都市伝説化していた陳財佑さん高雄市長選での陳其邁氏の顔看板パロディは、一般市民にも模倣者を生み出し、陳財佑さん非公式の「コスプレグッズ」などが販売されたほか、SNSなどでもコスプレ投稿が続出しました。結果的に、台湾南部の人たちにとって陳財佑が世代を問わず愛され認知されていることを改めて示すことにもなりました。
また、一時期まで地元・高雄での陳財佑さんは“都市伝説”と化しており、「実は存在しないのではないか」「もう亡くなっているのではないか」「いや不老不死の存在だ」といった説まで飛び交うほどでした。高雄市長選での「顔看板」の評価と注目を受け、マスコミがこぞって陳財佑さんを取材することになりました。
もちろん、陳財佑さんはご健在で、現在65歳です。

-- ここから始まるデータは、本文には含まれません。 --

Lemma fill_cells_spec (f : nat -> nat -> F) (r c : nat) (d : list (list F)) :
  shape r c d ->
  shape r c (fill_cells r c f d) /\
  (forall i j, i < r -> j < c -> cell (fill_cells r c f d) i j = f i j).
Proof.
  intros Hs. unfold fill_cells.
  rewrite (for_range_nested r c (fun i j d => set_cell d i j (f i j))).
  apply sched_fill_full; auto.
Qed.

End MatrixFacts.

(* ================================================================== *)
(** * The multiprocess variants: payloads keep their positions         *)
(* ================================================================== *)

Section PipeFacts.
Context {F : Type} {SF : Scalar F}.

Lemma spawn_children_inv (spawn_ok : nat -> bool) (r c : nat)
  (f : nat -> nat -> F) :
  spawned spawn_ok r c f r 0 (spawn_children spawn_ok r c f (r * c)).
Proof.
  unfold spawn_children.
  apply (for_range_inv (fun i st => spawned spawn_ok r c f i 0 st)); [lia| |].
  - split; [discriminate|].
    intros e pipes H. inversion H; subst. rewrite repeat_length.
    repeat split; auto; intros; lia.
  - intros i st Hi Hst.
    assert (Hrow : spawned spawn_ok r c f i c
              (for_range 0 c
                 (fun j st =>
                    match st with
                    | None => None
                    | Some (elem_idx, pipes) =>
                        if spawn_ok elem_idx
                        then Some (S elem_idx, upd pipes elem_idx (f i j))
                        else None
                    end) st)).
    { apply (for_range_inv (fun j st => spawned spawn_ok r c f i j st));
        [lia|exact Hst|].
      intros j [[e pipes]|] Hj [Hok Hinv].
      - destruct (Hinv e pipes eq_refl) as [He [Hlen [Hprev Hcur]]].
        split.
        + intros Hall. rewrite Hall by (subst e; nia). discriminate.
        + intros e' pipes' Heq.
          destruct (spawn_ok e); [|discriminate].
          inversion Heq; subst e' pipes'; clear Heq.
          rewrite length_upd. repeat split; auto; try lia.
          * intros i' j' Hi' Hj'. rewrite nth_upd_other by (subst e; nia).
            apply Hprev; auto.
          * intros j' Hj'. destruct (Nat.eq_dec j' j) as [->|Hne].
            -- rewrite <- He. apply nth_upd_same. subst e. nia.
            -- rewrite nth_upd_other by (subst e; nia). apply Hcur. lia.
      - split; [|discriminate]. intros Hall. exfalso. apply Hok; auto. }
    destruct Hrow as [Hok Hinv]. split; [exact Hok|].
    intros e pipes Heq. destruct (Hinv e pipes Heq) as [He [Hlen [Hprev Hcur]]].
    repeat split; auto; try lia.
    intros i' j' Hi' Hj'. destruct (Nat.eq_dec i' i) as [->|Hne].
    + apply Hcur; auto.
    + apply Hprev; auto. lia.
Qed.

(** The payload of element [(i, j)] is at index [i * c + j]. *)
Lemma spawn_children_spec (spawn_ok : nat -> bool) (r c : nat)
  (f : nat -> nat -> F) (e : nat) (pipes : list F) :
  spawn_children spawn_ok r c f (r * c) = Some (e, pipes) ->
  forall i j, i < r -> j < c -> nth (i * c + j) pipes zero = f i j.
Proof.
  intros H. destruct (spawn_children_inv spawn_ok r c f) as [_ Hinv].
  destruct (Hinv e pipes H) as [_ [_ [Hprev _]]]. exact Hprev.
Qed.

Lemma spawn_children_ok (spawn_ok : nat -> bool) (r c : nat)
  (f : nat -> nat -> F) :
  (forall e, e < r * c -> spawn_ok e = true) ->
  exists e pipes, spawn_children spawn_ok r c f (r * c) = Some (e, pipes).
Proof.
  intros Hall. destruct (spawn_children_inv spawn_ok r c f) as [Hok _].
  destruct (spawn_children spawn_ok r c f (r * c)) as [[e pipes]|].
  - exists e, pipes. reflexivity.
  - exfalso. apply Hok; auto.
Qed.

Lemma collect_children_spec (r c : nat) (f : nat -> nat -> F)
  (pipes : list F) (d : list (list F)) :
  shape r c d ->
  (forall i j, i < r -> j < c -> nth (i * c + j) pipes zero = f i j) ->
  shape r c (snd (collect_children r c pipes d)) /\
  (forall i j, i < r -> j < c ->
     cell (snd (collect_children r c pipes d)) i j = f i j).
Proof.
  intros Hs Hp.
  assert (H : collected r c f r 0 (collect_children r c pipes d)).
  { unfold collect_children.
    apply (for_range_inv (fun i st => collected r c f i 0 st)); [lia| |].
    - repeat split; simpl; auto; try apply Hs; intros; lia.
    - intros i st Hi Hst.
      assert (Hrow : collected r c f i c
                (for_range 0 c
                   (fun j st =>
                      (S (fst st),
                       set_cell (snd st) i j (nth (fst st) pipes zero))) st)).
      { apply (for_range_inv (fun j st => collected r c f i j st));
          [lia|exact Hst|].
        intros j [e d1] Hj [He [Hsh [Hprev Hcur]]]. simpl in *.
        unfold collected; simpl. split; [lia|].
        split; [apply shape_set_cell; exact Hsh|]. split.
        - intros i' j' Hi' Hj'.
          rewrite (cell_set_cell r c) by (auto; lia).
          destruct (Nat.eqb_spec i i'); [lia|]. simpl. apply Hprev; auto.
        - intros j' Hj'.
          rewrite (cell_set_cell r c) by (auto; lia).
          rewrite Nat.eqb_refl. simpl.
          destruct (Nat.eqb_spec j j') as [<-|Hne].
          + subst e. apply Hp; lia.
          + apply Hcur. lia. }
      destruct Hrow as [He [Hsh [Hprev Hcur]]].
      unfold collected. split; [simpl; lia|]. split; [exact Hsh|]. split.
      + intros i' j' Hi' Hj'. destruct (Nat.eq_dec i' i) as [->|Hne].
        * apply Hcur; auto.
        * apply Hprev; auto. lia.
      + intros; lia. }
  destruct H as [_ [Hsh [Hprev _]]]. split; auto.
Qed.
(** ** Specification: which positions a match may end at *)

Inductive Match : re -> pos -> pos -> Prop :=
| MEps s : Match REps s s
| MCls p c s' s : rest s = c :: s' -> p c = true -> Match (RCls p) s (step_byte c s' s)
| MSeq a b s s1 s2 : Match a s s1 -> Match b s1 s2 -> Match (RSeq a b) s s2
| MAltL a b s s1 : Match a s s1 -> Match (RAlt a b) s s1
| MAltR a b s s1 : Match b s s1 -> Match (RAlt a b) s s1
| MStarNil a s : Match (RStar a) s s
| MStarCons a s s1 s2 :
    Match a s s1 -> shorter s1 s = true -> Match (RStar a) s1 s2 ->
    Match (RStar a) s s2
| MGrp n a s s1 : Match a s s1 -> Match (RGrp n a) s (close_group n s s1)
| MBeg s : prev s = None -> Match RBeg s s
| MEnd s : rest s = [] -> Match REnd s s
| MWordB s : xorb (opt_word (prev s)) (opt_word (head (rest s))) = true -> Match RWordB s s.

#[export] Hint Constructors Match : o4x.

Lemma star_loop_sound (a : re) :
  (forall s s', s' ∈ run a s -> Match a s s') ->
  forall fuel s s', s' ∈ star_loop a fuel s -> Match (RStar a) s s'.
Proof.
  intros Ha fuel; induction fuel as [|fuel IH]; intros s s'; simpl.
  - rewrite list_elem_of_singleton; intros ->; constructor.
  - rewrite elem_of_app, list_elem_of_bind, list_elem_of_singleton.
    intros [(s1 & H1 & H2)| ->]; [|constructor].
    destruct (shorter s1 s) eqn:Hs; [|by apply not_elem_of_nil in H1].
    eapply MStarCons; eauto.
Qed.

Lemma star_loop_complete (a : re) :
  (forall s s', Match a s s' -> s' ∈ run a s) ->
  forall s s', Match (RStar a) s s' ->
  forall fuel, length (rest s) <= fuel -> s' ∈ star_loop a fuel s.
Proof.
  intros Ha s s' Hm. remember (RStar a) as r eqn:Er.
  induction Hm as [| | | | |a' s|a' s s1 s2 H1 _ Hlt H2 IH| | | |];
    try discriminate; injection Er as ->; intros fuel Hf.
  - destruct fuel; simpl; [set_solver|]. rewrite elem_of_app; right; set_solver.
  - unfold shorter in Hlt; apply Nat.ltb_lt in Hlt.
    destruct fuel as [|fuel]; [lia|]. simpl.
    rewrite elem_of_app, list_elem_of_bind; left.
    exists s1; split; [|by apply Ha].
    replace (shorter s1 s) with true
      by (symmetry; unfold shorter; apply Nat.ltb_lt; lia).
    apply IH; [reflexivity|lia].
Qed.

(** The matcher explores exactly the matches of the specification. *)
Lemma run_spec (r : re) : forall s s', s' ∈ run r s <-> Match r s s'.
Proof.
  induction r as [|p|a IHa b IHb|a IHa b IHb|a IHa|n a IHa| | |]; intros s s'.
  - simpl; rewrite list_elem_of_singleton; split; [intros ->; constructor|].
    by inversion 1.
  - simpl; split.
    + destruct (rest s) as [|c t] eqn:Er; [by intros ?%not_elem_of_nil|].
      destruct (p c) eqn:Ep; [|by intros ?%not_elem_of_nil].
      rewrite list_elem_of_singleton; intros ->; by constructor.
    + inversion 1 as [|? c t ? Er Ep| | | | | | | | |]; subst. rewrite Er, Ep. set_solver.
  - simpl; rewrite list_elem_of_bind; split.
    + intros (s1 & H1 & H2); econstructor; [by apply IHa|by apply IHb].
    + inversion 1; subst. eexists; split; [by apply IHb|by apply IHa].
  - simpl; rewrite elem_of_app, IHa, IHb; split.
    + intros [?|?]; eauto with o4x.
    + inversion 1; subst; auto.
  - rewrite run_star; split.
    + apply star_loop_sound. intros; by apply IHa.
    + intros Hm; eapply star_loop_complete; [|exact Hm|reflexivity].
      intros; by apply IHa.
  - simpl; rewrite list_elem_of_fmap; split.
    + intros (s1 & -> & H1); constructor; by apply IHa.
    + inversion 1; subst. eexists; split; [reflexivity|by apply IHa].
  - simpl; split.
    + destruct (prev s) eqn:Ep; [by intros ?%not_elem_of_nil|].
      rewrite list_elem_of_singleton; intros ->; by constructor.
    + inversion 1 as [| | | | | | | |? Hp| |]; subst. rewrite Hp; set_solver.
  - simpl; split.
    + destruct (rest s) eqn:Ep; [|by intros ?%not_elem_of_nil].
      rewrite list_elem_of_singleton; intros ->; by constructor.
    + inversion 1 as [| | | | | | | | |? Hp|]; subst. rewrite Hp; set_solver.
  - simpl; split.
    + destruct (xorb _ _) eqn:Ep; [|by intros ?%not_elem_of_nil].
      rewrite list_elem_of_singleton; intros ->; by constructor.
    + inversion 1 as [| | | | | | | | | |? Hp]; subst. rewrite Hp; set_solver.
Qed.

(** A match consumes a prefix of the bytes at its start. *)
Lemma Match_suffix (r : re) (s s' : pos) :
  Match r s s' -> exists t, rest s = t ++ rest s'.
Proof.
  induction 1 as [| ? c t s E|? ? ? ? ? _ [t1 E1] _ [t2 E2]| | | |? ? ? ? _ [t1 E1] _ _ [t2 E2]
                 | | | |]; try (by exists []); auto.
  - exists [c]; exact E.
  - exists (t1 ++ t2). by rewrite <- app_assoc, <- E2.
  - exists (t1 ++ t2). by rewrite <- app_assoc, <- E2.
Qed.

(** ** Searching and replacing *)

(** The preferred match at a position. *)
Definition match_at (r : re) (p : option Ascii.ascii) (s : bytes) : option pos :=
  head (run r (Pos p s [])).

(** The leftmost match: the bytes before it, the byte before it, the bytes it
    starts at and where it ends. *)
Fixpoint find (r : re) (p : option Ascii.ascii) (s : bytes)
    : option (bytes * bytes * pos) :=
  match match_at r p s with
  | Some e => Some ([], s, e)
  | None =>
      match s with
      | [] => None
      | c :: s' =>
          match find r (Some c) s' with
          | Some (before, start, e) => Some (c :: before, start, e)
          | None => None
          end
      end
  end.

Definition MatchBytes (r : re) (s : bytes) : bool :=
  match find r None s with Some _ => true | None => false end.

Definition bytes_of (s : string) : bytes := String.list_ascii_of_string s.
Definition string_of (b : bytes) : string := String.string_of_list_ascii b.

Definition MatchString (r : re) (s : string) : bool := MatchBytes r (bytes_of s).

(** A replacement template: literal text and group references. *)
Definition template := list (nat + bytes).

Fixpoint group_text (n : nat) (cs : list (nat * bytes)) : bytes :=
  match cs with
  | [] => []
  | (m, t) :: cs' => if (m =? n)%nat then t else group_text n cs'
  end.

Definition expand (t : template) (e : pos) : bytes :=
  t ≫= fun x => match x with inl n => group_text n (caps e) | inr lit => lit end.

(** The last byte of a non-empty text, or the byte before it. *)
Definition last_byte (p : option Ascii.ascii) (s : bytes) : option Ascii.ascii :=
  match last s with Some c => Some c | None => p end.

(** [ReplaceAll] on the bytes still to scan; [after] says that a match has
    just ended here, where Go does not insert the replacement of an empty
    match.  A match of the empty text moves the search on by one byte, and
    every other match consumes at least one: the length of the text is fuel
    enough. *)
Fixpoint replace_from (fuel : nat) (r : re) (t : template) (after : bool)
    (p : option Ascii.ascii) (s : bytes) : bytes :=
  match fuel with
  | O => s
  | S fuel' =>
      match find r p s with
      | None => s
      | Some (before, start, e) =>
          match take (length start - length (rest e)) start with
          | [] =>
              before ++
              (if after && bool_decide (before = []) then [] else expand t e) ++
              match start with
              | [] => []
              | c :: start' => c :: replace_from fuel' r t false (Some c) start'
              end
          | _ => before ++ expand t e ++ replace_from fuel' r t true (prev e) (rest e)
          end
      end
  end.

Definition ReplaceAllBytes (r : re) (s : bytes) (t : template) : bytes :=
  replace_from (S (length s)) r t false None s.

Definition ReplaceAllString (r : re) (s : string) (t : template) : string :=
  string_of (ReplaceAllBytes r (bytes_of s) t).

(** *** Laws of the search *)

Lemma match_at_None (r : re) p s :
  match_at r p s = None <-> forall e, ~ Match r (Pos p s []) e.
Proof.
  unfold match_at. rewrite head_None. split.
  - intros E e He. apply run_spec in He. rewrite E in He.
    by apply not_elem_of_nil in He.
  - intros Hno. destruct (run r (Pos p s [])) as [|e l] eqn:E; [done|].
    exfalso; apply (Hno e), run_spec. rewrite E; set_solver.
Qed.

Lemma match_at_Some (r : re) p s e :
  match_at r p s = Some e -> Match r (Pos p s []) e.
Proof.
  unfold match_at. intros H. apply run_spec.
  destruct (run r (Pos p s [])); [done|]. injection H as ->. set_solver.
Qed.

(** The search returns a match, and no match starts before it. *)
Lemma find_Some (r : re) : forall s p before start e,
  find r p s = Some (before, start, e) ->
  s = before ++ start
  /\ Match r (Pos (last_byte p before) start []) e
  /\ forall b1 b2, s = b1 ++ b2 -> length b1 < length before ->
       forall e', ~ Match r (Pos (last_byte p b1) b2 []) e'.
Proof.
  induction s as [|c s IH]; intros p before start e; simpl;
    destruct (match_at r p _) as [e0|] eqn:Em.
  1,3: injection 1 as <- <- <-; repeat split;
         [by apply match_at_Some|intros ? ? _ Hl; simpl in Hl; lia].
  { discriminate. }
  destruct (find r (Some c) s) as [[[b st] e1]|] eqn:Ef; [|discriminate].
  injection 1 as <- <- <-.
  destruct (IH _ _ _ _ Ef) as (-> & Hm & Hfirst).
  assert (Hlast : forall b', last_byte p (c :: b') = last_byte (Some c) b').
  { intros b'. unfold last_byte. rewrite last_cons. by destruct (last b'). }
  repeat split; [by rewrite Hlast|].
  intros [|c' b1] b2 E Hl e'.
  - simpl in E; subst b2. by apply match_at_None.
  - simpl in E; injection E as <- E. rewrite Hlast.
    apply Hfirst; [done|simpl in Hl; lia].
Qed.

Lemma find_None (r : re) : forall s p,
  find r p s = None <->
  forall b1 b2 e, s = b1 ++ b2 -> ~ Match r (Pos (last_byte p b1) b2 []) e.
Proof.
  assert (Hlast : forall p c b', last_byte p (c :: b') = last_byte (Some c) b').
  { intros p c b'. unfold last_byte. rewrite last_cons. by destruct (last b'). }
  induction s as [|c s IH]; intros p; simpl;
    destruct (match_at r p _) as [e0|] eqn:Em.
  - split; [discriminate|]. intros Hno.
    by destruct (Hno [] [] e0 eq_refl); apply match_at_Some.
  - split; [|done]. intros _ b1 b2 e E.
    symmetry in E; apply app_eq_nil in E as [-> ->]. by apply match_at_None.
  - split; [discriminate|]. intros Hno.
    by destruct (Hno [] (c :: s) e0 eq_refl); apply match_at_Some.
  - split.
    + destruct (find r (Some c) s) as [[[? ?] ?]|] eqn:Ef; [discriminate|].
      intros _ [|c' b1] b2 e E; simpl in E.
      * subst b2. by apply match_at_None.
      * injection E as <- E. rewrite Hlast. by apply IH.
    + intros Hno. assert (find r (Some c) s = None) as ->; [|done].
      apply IH. intros b1 b2 e E. rewrite <- (Hlast p).
      apply Hno. simpl; by rewrite E.
Qed.

(** Text without a match is left as it is. *)
Lemma replace_none (r : re) (s : bytes) (t : template) :
  find r None s = None -> ReplaceAllBytes r s t = s.
Proof. intros E. unfold ReplaceAllBytes; simpl. by rewrite E. Qed.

台湾は地震が多く、台風発生時や雨季になると、家屋の雨漏りが頻繁に起きるため、幼い頃の陳財佑さんは「みんなを助ける仕事をしたい」と漏水工事業者として独立したそうです。その志を胸に、台湾トップレベルの技術で人々の暮らしをサポートしてきました。
きぬた歯科の「顔看板」との共通性は?じつは陳財佑さんの顔看板は、その事業が始まった1991年頃の「本当の学生時代の写真」から、「少女漫画風」のものへ進化しています。いずれもなんとも言い難い「味のある写真」で、多くの地元の人々の心に残るものとなっています。
そして、日本のきぬた歯科・きぬた泰和さんの柔和で知的な「顔看板」もまた同様です。スナップ風の写真をザックリ切り抜き、巨大広告に採用し街の至るところに張り出すという堂々としたメッセージ性は成功を収めました。その戦略により「あの顔」と名前が多くの人に知られることになったのです。
もちろん、きぬた歯科から公式に「高雄の『顔看板』に影響を受けた」といったものはありませんが、陳財佑さんの「顔看板」の広告手法と、共通するものがあるといえるでしょう。